(Stored data)
.....

(** What [validateSkill] writes to the audit log, by its result. *)
Lemma validate_audit_log
    (decodeReadme : string → Outcome string)
    (parseRepoInfo : string → Outcome Metadata)
    (this : Validator.t) (skillName : string)
    (w : World) (r : Outcome ValidationResult) (w2 : World) :
  validateSkill decodeReadme parseRepoInfo this skillName w = (r, w2) →
  auditLog w2
  = match r with
    | Return (Approved _ _) => auditLog w
    | Return (Rejected _) =>
        if auditWritable w
        then auditLog w
             ++ [mkAudit (clock (fetchApprovedSkills decodeReadme this w).2)
                   skillName "REJECTED" "Not found in awesome-openclaw-skills" false]
        else auditLog w
    | Throw e =>
        if auditWritable w
        then auditLog w
             ++ [mkAudit (clock (fetchApprovedSkills decodeReadme this w).2)
                   skillName "ERROR" e false]
        else auditLog w
    end.
Proof.
  intros Hrun.
  pose proof (validate_cases decodeReadme parseRepoInfo this skillName w) as Hcases.
  destruct (run_frame decodeReadme this w _ _ (fetch_run decodeReadme this w))
    as (Hlog & Hwr & _ & _).
  destruct (fetchApprovedSkills decodeReadme this w) as [[ls|e] w1]; simpl in *.
  - destruct (findSkill _ (heap w1) ls) as [l|].
    + destruct Hcases as (s & m & _ & _ & _ & Hv).
      rewrite Hv in Hrun. injection Hrun as <- <-. exact Hlog.
    + rewrite Hcases in Hrun. injection Hrun as <- <-.
      destruct (logAttempt_state skillName "REJECTED"
                  "Not found in awesome-openclaw-skills" false w1)
        as (_ & -> & _).
      now rewrite Hwr, Hlog.
  - rewrite Hcases in Hrun. injection Hrun as <- <-.
    destruct (logAttempt_state skillName "ERROR" e false w1) as (_ & -> & _).
    now rewrite Hwr, Hlog.
Qed.

(** X9. The audit trail of [validateSkill]: an approval writes nothing to
    the audit log; a rejection appends one REJECTED record and a thrown
    error one ERROR record with the message of the error, each with the
    name as it was given and the time at which the list was there; when
    the log cannot be written the log stays as it is. *)
Theorem validate_audit_trail
    (decodeReadme : string → Outcome string)
    (parseRepoInfo : string → Outcome Metadata)
    (this : Validator.t) (skillName : string)
    (w : World) (r : Outcome ValidationResult) (w2 : World) :
  validateSkill decodeReadme parseRepoInfo this skillName w = (r, w2) →
  auditLog w2
  = match r with
    | Return (Approved _ _) => auditLog w
    | Return (Rejected _) =>
        if auditWritable w
        then auditLog w
             ++ [mkAudit (clock (fetchApprovedSkills decodeReadme this w).2)
                   skillName "REJECTED" "Not found in awesome-openclaw-skills" false]
        else auditLog w
    | Throw e =>
        if auditWritable w
        then auditLog w
             ++ [mkAudit (clock (fetchApprovedSkills decodeReadme this w).2)
                   skillName "ERROR" e false]
        else auditLog w
    end.
Proof. apply validate_audit_log. Qed.

Lemma validate_audit_trail_witness :
  auditLog (validateSkill demoDecodeReadme demoParseRepoInfo constructor
              " Nonexistent-XYZ " staleOfflineWorld).2
  = [mkAudit (exampleNow + 30) " Nonexistent-XYZ " "REJECTED"
       "Not found in awesome-openclaw-skills" false].
Proof.
  apply (validate_audit_trail demoDecodeReadme demoParseRepoInfo constructor
           " Nonexistent-XYZ " staleOfflineWorld
           (Return (Rejected "Not found in awesome-openclaw-skills repository"))).
  reflexivity.
Defined.

(** X10. [validateSkill] throws exactly when [fetchApprovedSkills] does,
    and then the same error: neither a failed metadata fetch nor an audit
    log that cannot be written makes it throw. *)
Theorem validate_throws_iff
    (decodeReadme : string → Outcome string)
    (parseRepoInfo : string → Outcome Metadata)
    (this : Validator.t) (skillName : string) (w : World) (e : string) :
  (∃ w2, validateSkill decodeReadme parseRepoInfo this skillName w = (Throw e, w2))
  ↔ ∃ w1, fetchApprovedSkills decodeReadme this w = (Throw e, w1).
Proof.
  pose proof (validate_cases decodeReadme parseRepoInfo this skillName w) as Hcases.
  destruct (fetchApprovedSkills decodeReadme this w) as [[ls|e1] w1].
  - split; [|intros [w1' H]; discriminate].
    intros [w2 Hrun]. destruct (findSkill _ (heap w1) ls) as [l|].
    + destruct Hcases as (s & m & _ & _ & _ & Hv). rewrite Hv in Hrun. discriminate.
    + rewrite Hcases in Hrun. discriminate.
  - rewrite Hcases. split.
    + intros [w2 [= -> _]]. now exists w1.
    + intros [w1' [= -> _]]. eexists. reflexivity.
Qed.

Lemma validate_throws_iff_witness :
  ∃ w2,
    validateSkill demoDecodeReadme demoParseRepoInfo constructor "weather"
      offlineWorld
    = (Throw "Cannot validate skills - no approved list available", w2).
Proof.
  apply (validate_throws_iff demoDecodeReadme demoParseRepoInfo constructor
           "weather" offlineWorld).
  eexists. reflexivity.
Defined.

(** X11. The decision of [validateSkill]: with the list at hand, the
    skill is approved exactly when some entry of the list passes one of
    the three tests for the normalized name, and rejected exactly when
    none does. *)
Theorem approved_iff_some_match
    (decodeReadme : string → Outcome string)
    (parseRepoInfo : string → Outcome Metadata)
    (this : Validator.t) (skillName : string)
    (w : World) (ls : list loc) (w1 : World) (entries : list Skill.t) :
  fetchApprovedSkills decodeReadme this w = (Return ls, w1) →
  objectsAt (heap w1) ls = Some entries →
  ((∃ l safetyScore w2,
      validateSkill decodeReadme parseRepoInfo this skillName w
      = (Return (Approved l safetyScore), w2))
   ↔ ∃ e, e ∈ entries ∧ Matches (Js.trim (Js.toLowerCase skillName)) e)
  ∧ ((∃ reason w2,
        validateSkill decodeReadme parseRepoInfo this skillName w
        = (Return (Rejected reason), w2))
     ↔ ∀ e, e ∈ entries → ¬ Matches (Js.trim (Js.toLowerCase skillName)) e).
Proof.
  intros Hfetch Hobj.
  pose proof (validate_cases decodeReadme parseRepoInfo this skillName w) as Hcases.
  rewrite Hfetch in Hcases.
  destruct (findSkill (matchesName (Js.trim (Js.toLowerCase skillName)))
              (heap w1) ls) as [l|] eqn:Hfind.
  - destruct Hcases as (s & m & _ & _ & _ & Hv).
    destruct (findSkill_in _ _ _ _ _ Hobj Hfind) as (o & Hin & _ & Hp).
    apply matchesName_Matches in Hp. split; split.
    + intros _. eauto.
    + intros _. eexists _, _, _. exact Hv.
    + intros (reason & w2 & Hr). rewrite Hv in Hr. discriminate.
    + intros Hnone. now destruct (Hnone o Hin).
  - split; split.
    + intros (l & score & w2 & Hr). rewrite Hcases in Hr. discriminate.
    + intros (e & Hin & He). apply matchesName_Matches in He.
      destruct (findSkill_exists _ _ _ _ _ Hobj Hin He) as [l Hl]. congruence.
    + intros _ e Hin He. apply matchesName_Matches in He.
      destruct (findSkill_exists _ _ _ _ _ Hobj Hin He) as [l Hl]. congruence.
    + intros _. eexists _, _. exact Hcases.
Qed.

Lemma approved_iff_some_match_witness :
  ∃ l safetyScore w2,
    validateSkill demoDecodeReadme demoParseRepoInfo constructor "FORECAST"
      cachedWorld
    = (Return (Approved l safetyScore), w2).
Proof.
  destruct (approved_iff_some_match demoDecodeReadme demoParseRepoInfo
              constructor "FORECAST" cachedWorld [0%nat; 1%nat]
              (fetchApprovedSkills demoDecodeReadme constructor cachedWorld).2
              [alphaEntry; weatherEntry] eq_refl eq_refl) as [Hiff _].
  apply Hiff. exists weatherEntry. split.
  - apply elem_of_cons. right. apply elem_of_cons. now left.
  - right. left. reflexivity.
Defined.

(** X12. A name that is blank once lowercased and trimmed passes the
    substring test on every entry: with a list that is not empty,
    [validateSkill] approves the first entry of the list. *)
Theorem blank_name_approves_first
    (decodeReadme : string → Outcome string)
    (parseRepoInfo : string → Outcome Metadata)
    (this : Validator.t) (skillName : string)
    (w : World) (l : loc) (ls : list loc) (w1 : World) :
  fetchApprovedSkills decodeReadme this w = (Return (l :: ls), w1) →
  Js.trim (Js.toLowerCase skillName) = "" →
  ∃ safetyScore w2,
    validateSkill decodeReadme parseRepoInfo this skillName w
    = (Return (Approved l safetyScore), w2).
Proof.
  intros Hfetch Hblank.
  destruct (fetch_store decodeReadme this w _ _ Hfetch) as [_ Hobj].
  destruct (Hobj _ eq_refl) as [os Hos].
  apply objectsAt_Forall2 in Hos. inversion Hos as [|? o ? os' Hl _]; subst.
  pose proof (validate_cases decodeReadme parseRepoInfo this skillName w) as Hcases.
  rewrite Hfetch, Hblank in Hcases. simpl in Hcases. rewrite Hl in Hcases.
  assert (matchesName "" o = true) as Hp.
  { apply matchesName_Matches. right. right.
    exists "", (Js.toLowerCase (Skill.repo o)). reflexivity. }
  rewrite Hp in Hcases. destruct Hcases as (s & m & _ & _ & _ & Hv).
  eexists _, _. exact Hv.
Qed.

Lemma blank_name_approves_first_witness :
  ∃ safetyScore w2,
    validateSkill demoDecodeReadme demoParseRepoInfo constructor "   " cachedWorld
    = (Return (Approved 0%nat safetyScore), w2).
Proof.
  apply (blank_name_approves_first demoDecodeReadme demoParseRepoInfo constructor
           "   " cachedWorld 0%nat [1%nat]
           (fetchApprovedSkills demoDecodeReadme constructor cachedWorld).2);
    reflexivity.
Defined.

(** X13. A failed metadata fetch does not change the decision: the first
    matching entry is approved all the same, with the empty object as its
    [repoInfo] and 0 as its score. *)
Theorem metadata_failure_keeps_approval
    (decodeReadme : string → Outcome string)
    (parseRepoInfo : string → Outcome Metadata)
    (this : Validator.t) (skillName : string)
    (w : World) (ls : list loc) (w1 : World) (entries : list Skill.t)
    (i : nat) (e : Skill.t) :
  fetchApprovedSkills decodeReadme this w = (Return ls, w1) →
  objectsAt (heap w1) ls = Some entries →
  entries !! i = Some e →
  Matches (Js.trim (Js.toLowerCase skillName)) e →
  (∀ j e', (j < i)%nat → entries !! j = Some e' →
           ¬ Matches (Js.trim (Js.toLowerCase skillName)) e') →
  repoFetchFails parseRepoInfo (Skill.owner e) (Skill.repo e) w1 →
  ∃ l w2,
    ls !! i = Some l
    ∧ validateSkill decodeReadme parseRepoInfo this skillName w
      = (Return (Approved l 0), w2)
    ∧ heap w2 !! l
      = Some (setSafetyScore 0 (setRepoInfo (Obj RepoInfo.empty) e)).
Proof.
  intros Hfetch Hobj Hi He Hbefore Hfail.
  destruct (findSkill_first
              (matchesName (Js.trim (Js.toLowerCase skillName)))
              (heap w1) ls entries i e Hobj Hi)
    as (l & Hl & Hle & Hfind).
  { now apply matchesName_Matches. }
  { intros j e' Hj He'. apply matchesName_not_Matches. eauto. }
  destruct (validate_approved_state decodeReadme parseRepoInfo this skillName
              w ls w1 l e Hfetch Hfind Hle) as (m & Hm & Hrun).
  rewrite (Hm Hfail) in Hrun.
  exists l. eexists. split; [exact Hl |]. split; [exact Hrun |].
  simpl. apply list_lookup_insert_eq. eapply lookup_lt_Some. exact Hle.
Qed.

Lemma metadata_failure_keeps_approval_witness :
  ∃ l w2,
    [2%nat; 3%nat] !! 0%nat = Some l
    ∧ validateSkill demoDecodeReadme demoParseRepoInfo constructor "alpha"
        staleOfflineWorld
      = (Return (Approved l 0), w2)
    ∧ heap w2 !! l
      = Some (setSafetyScore 0 (setRepoInfo (Obj RepoInfo.empty) alphaEntry)).
Proof.
  apply (metadata_failure_keeps_approval demoDecodeReadme demoParseRepoInfo
           constructor "alpha" staleOfflineWorld [2%nat; 3%nat]
           (fetchApprovedSkills demoDecodeReadme constructor staleOfflineWorld).2
           [alphaEntry; weatherEntry] 0%nat alphaEntry).
  - reflexivity.
  - reflexivity.
  - reflexivity.
  - left. reflexivity.
  - intros j e' Hj. lia.
  - exact I.
Defined.

(** X14. The score of an approval is the score on the skill: the approved
    entry then carries a [repoInfo] and a [safetyScore], the
    [safetyScore] is the one of the result, it is the score of that
    [repoInfo] at the time of the answer, and it lies between 0 and 10. *)
Theorem approved_score_is_stored
    (decodeReadme : string → Outcome string)
    (parseRepoInfo : string → Outcome Metadata)
    (this : Validator.t) (skillName : string)
    (w : World) (l : loc) (safetyScore : Z) (w2 : World) :
  validateSkill decodeReadme parseRepoInfo this skillName w
  = (Return (Approved l safetyScore), w2) →
  0 ≤ safetyScore ≤ 10
  ∧ ∃ s m,
      heap w2 !! l = Some s
      ∧ Skill.repoInfo s = Some m
      ∧ Skill.safetyScore s = Some safetyScore
      ∧ safetyScore = calculateSafetyScore (clock w2) m.
Proof.
  intros Hrun.
  pose proof (validate_cases decodeReadme parseRepoInfo this skillName w) as Hcases.
  destruct (fetchApprovedSkills decodeReadme this w) as [[ls|e] w1].
  - destruct (findSkill _ (heap w1) ls) as [l0|].
    + destruct Hcases as (s & m & Hs & _ & _ & Hv).
      rewrite Hv in Hrun. injection Hrun as <- <- <-.
      split; [apply score_range |].
      eexists _, m. split.
      { simpl. apply list_lookup_insert_eq. eapply lookup_lt_Some. exact Hs. }
      repeat split.
    + rewrite Hcases in Hrun. discriminate.
  - rewrite Hcases in Hrun. discriminate.
Qed.

Lemma approved_score_is_stored_witness :
  0 ≤ 5 ≤ 10
  ∧ ∃ s m,
      heap (validateSkill demoDecodeReadme demoParseRepoInfo constructor
              "weather-forecast" firstRunWorld).2 !! 0%nat = Some s
      ∧ Skill.repoInfo s = Some m
      ∧ Skill.safetyScore s = Some 5
      ∧ 5 = calculateSafetyScore
              (clock (validateSkill demoDecodeReadme demoParseRepoInfo constructor
                        "weather-forecast" firstRunWorld).2) m.
Proof.
  apply (approved_score_is_stored demoDecodeReadme demoParseRepoInfo constructor
           "weather-forecast" firstRunWorld 0%nat 5).
  reflexivity.
Defined.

.....

■ **WORK ITEM**
Which lines above run from the one containing "l safetyScore), w2))" to the one containing "(heap w1) ls) as [l|] eqn:Hfind."? Give them again exactly, both ends included.

■ **COMPLETED EXERCISE**
      = (Return (Approved l safetyScore), w2))
   ↔ ∃ e, e ∈ entries ∧ Matches (Js.trim (Js.toLowerCase skillName)) e)
  ∧ ((∃ reason w2,
        validateSkill decodeReadme parseRepoInfo this skillName w
        = (Return (Rejected reason), w2))
     ↔ ∀ e, e ∈ entries → ¬ Matches (Js.trim (Js.toLowerCase skillName)) e).
Proof.
  intros Hfetch Hobj.
  pose proof (validate_cases decodeReadme parseRepoInfo this skillName w) as Hcases.
  rewrite Hfetch in Hcases.
  destruct (findSkill (matchesName (Js.trim (Js.toLowerCase skillName)))
              (heap w1) ls) as [l|] eqn:Hfind.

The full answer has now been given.